§ **Supplied material**
Lemma relist_runs d x s q w : ok4 d -> leases d !! x = Some s -> l_pool s = Some q -> queue_of s = Some w ->
  exists ok d' s', relist x q w d = Some (ok, d') /\ ok4 d' /\ leases d' !! x = Some s' /\ l_pool s' = Some q /\
  (to_come d' + transitions s <= to_come d + after_state (l_next_binding_state s))%nat.
Proof.
  intros [Hf Hq] Hs Hpq Hw. pose proof Hf as (Q & on & HL & Hon).
  destruct (unfile_eq d Q on q w x HL) as (l & d2 & E2 & HL2 & Hlk2 & _); [rewrite (Hon x s Hs); unfold place; by rewrite Hpq, Hw|].
  destruct (same_of_some _ _ _ _ _ Hlk2 Hs) as (s2 & Hs2 & Ea2). pose proof (f_equal states Ea2) as Est. injection Est as Eb2 En2.
  destruct (transition_eq d2 x s2 (ls_pool _ _ _ HL2) Hs2) as (f & d3 & s3 & E3 & Hs3 & Eb3 & En3 & Ho3).
  pose proof (unfile_off _ _ _ _ _ _ (files_filed_but x d Hf) E2) as Hoff. pose proof (off_lists_same _ _ _ (kb_transition x _ _ _ E3) Hoff) as Hoff3.
  assert (to_come d3 + transitions s <= to_come d + after_state (l_next_binding_state s))%nat as Hcome.
  { pose proof (to_come_one d2 d3 x s2 s3 Hs2 Hs3 Ho3) as E. rewrite (to_come_same d d2) in E by (by apply only_links_states).
    assert (transitions s2 = transitions s) as Et by (unfold transitions; by rewrite Eb2, En2). rewrite Et in E.
    pose proof (after_follows f s3) as Hf3. rewrite Eb3, En3, En2 in Hf3. specialize (Hf3 eq_refl). lia. }
  assert (exists ok d4, lease_enqueue x d3 = Some (ok, d4) /\ only_links d3 d4) as (ok & d4 & E4 & Hlk4).
  { destruct Hoff3 as (Q3 & on3 & HL3 & Hx3 & _). destruct (place s3) as [[q3 w3]|] eqn:Ep3; [|exists false, d3; by rewrite (lease_enqueue_none _ _ _ Hs3 Ep3)].
    unfold place in Ep3. destruct (l_pool s3) eqn:Hq3; [|done]. destruct (queue_of s3) eqn:Hw3; [|done]. destruct (ls_pool _ _ _ HL3 _ _ _ Hs3 Hq3) as [p3 Hp3].
    destruct (lease_enqueue_eq d3 Q3 on3 x s3 _ _ p3 HL3 Hx3 Hs3 Hq3 Hw3 Hp3) as (_ & _ & d4 & _ & E4 & _ & Hlk4 & _). by exists true, d4. }
  destruct (same_of_some _ _ _ _ _ Hlk4 Hs3) as (s4 & Hs4 & Ea4). exists ok, d4, s4. split_and!; try done.
  - unfold relist. by rewrite (bind4_eq _ _ _ _ _ E2), (bind4_eq _ _ _ _ _ E3).
  - split; [by eapply enqueue_files|].
    assert (Keeps same_queues (relist x q w)) as K by (unfold relist, unfile; keeps). destruct Hq as (U & A & Hq). exists U, A.
    eapply pending_same; [|exact Hq]. apply (K d ok d4). unfold relist. by rewrite (bind4_eq _ _ _ _ _ E2), (bind4_eq _ _ _ _ _ E3).
  - pose proof (f_equal l_pool Ea4) as E. simpl in E. pose proof (f_equal l_pool Ea2) as E'. simpl in E'. rewrite E, <- Hpq, <- E'.
    destruct (proj1 (kb_transition x _ _ _ E3)) as [H _ _]. specialize (H x). rewrite Hs2, Hs3 in H. by injection H.
  - by rewrite (to_come_same d3 d4) by (by apply only_links_states).
Qed.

§ **What is needed**
Output all of the entries without altering a single word.

§ **Reply to the exercise**
Lemma relist_runs d x s q w : ok4 d -> leases d !! x = Some s -> l_pool s = Some q -> queue_of s = Some w ->
  exists ok d' s', relist x q w d = Some (ok, d') /\ ok4 d' /\ leases d' !! x = Some s' /\ l_pool s' = Some q /\
  (to_come d' + transitions s <= to_come d + after_state (l_next_binding_state s))%nat.
Proof.
  intros [Hf Hq] Hs Hpq Hw. pose proof Hf as (Q & on & HL & Hon).
  destruct (unfile_eq d Q on q w x HL) as (l & d2 & E2 & HL2 & Hlk2 & _); [rewrite (Hon x s Hs); unfold place; by rewrite Hpq, Hw|].
  destruct (same_of_some _ _ _ _ _ Hlk2 Hs) as (s2 & Hs2 & Ea2). pose proof (f_equal states Ea2) as Est. injection Est as Eb2 En2.
  destruct (transition_eq d2 x s2 (ls_pool _ _ _ HL2) Hs2) as (f & d3 & s3 & E3 & Hs3 & Eb3 & En3 & Ho3).
  pose proof (unfile_off _ _ _ _ _ _ (files_filed_but x d Hf) E2) as Hoff. pose proof (off_lists_same _ _ _ (kb_transition x _ _ _ E3) Hoff) as Hoff3.
  assert (to_come d3 + transitions s <= to_come d + after_state (l_next_binding_state s))%nat as Hcome.
  { pose proof (to_come_one d2 d3 x s2 s3 Hs2 Hs3 Ho3) as E. rewrite (to_come_same d d2) in E by (by apply only_links_states).
    assert (transitions s2 = transitions s) as Et by (unfold transitions; by rewrite Eb2, En2). rewrite Et in E.
    pose proof (after_follows f s3) as Hf3. rewrite Eb3, En3, En2 in Hf3. specialize (Hf3 eq_refl). lia. }
  assert (exists ok d4, lease_enqueue x d3 = Some (ok, d4) /\ only_links d3 d4) as (ok & d4 & E4 & Hlk4).
  { destruct Hoff3 as (Q3 & on3 & HL3 & Hx3 & _). destruct (place s3) as [[q3 w3]|] eqn:Ep3; [|exists false, d3; by rewrite (lease_enqueue_none _ _ _ Hs3 Ep3)].
    unfold place in Ep3. destruct (l_pool s3) eqn:Hq3; [|done]. destruct (queue_of s3) eqn:Hw3; [|done]. destruct (ls_pool _ _ _ HL3 _ _ _ Hs3 Hq3) as [p3 Hp3].
    destruct (lease_enqueue_eq d3 Q3 on3 x s3 _ _ p3 HL3 Hx3 Hs3 Hq3 Hw3 Hp3) as (_ & _ & d4 & _ & E4 & _ & Hlk4 & _). by exists true, d4. }
  destruct (same_of_some _ _ _ _ _ Hlk4 Hs3) as (s4 & Hs4 & Ea4). exists ok, d4, s4. split_and!; try done.
  - unfold relist. by rewrite (bind4_eq _ _ _ _ _ E2), (bind4_eq _ _ _ _ _ E3).
  - split; [by eapply enqueue_files|].
    assert (Keeps same_queues (relist x q w)) as K by (unfold relist, unfile; keeps). destruct Hq as (U & A & Hq). exists U, A.
    eapply pending_same; [|exact Hq]. apply (K d ok d4). unfold relist. by rewrite (bind4_eq _ _ _ _ _ E2), (bind4_eq _ _ _ _ _ E3).
  - pose proof (f_equal l_pool Ea4) as E. simpl in E. pose proof (f_equal l_pool Ea2) as E'. simpl in E'. rewrite E, <- Hpq, <- E'.
    destruct (proj1 (kb_transition x _ _ _ E3)) as [H _ _]. specialize (H x). rewrite Hs2, Hs3 in H. by injection H.
  - by rewrite (to_come_same d3 d4) by (by apply only_links_states).
Qed.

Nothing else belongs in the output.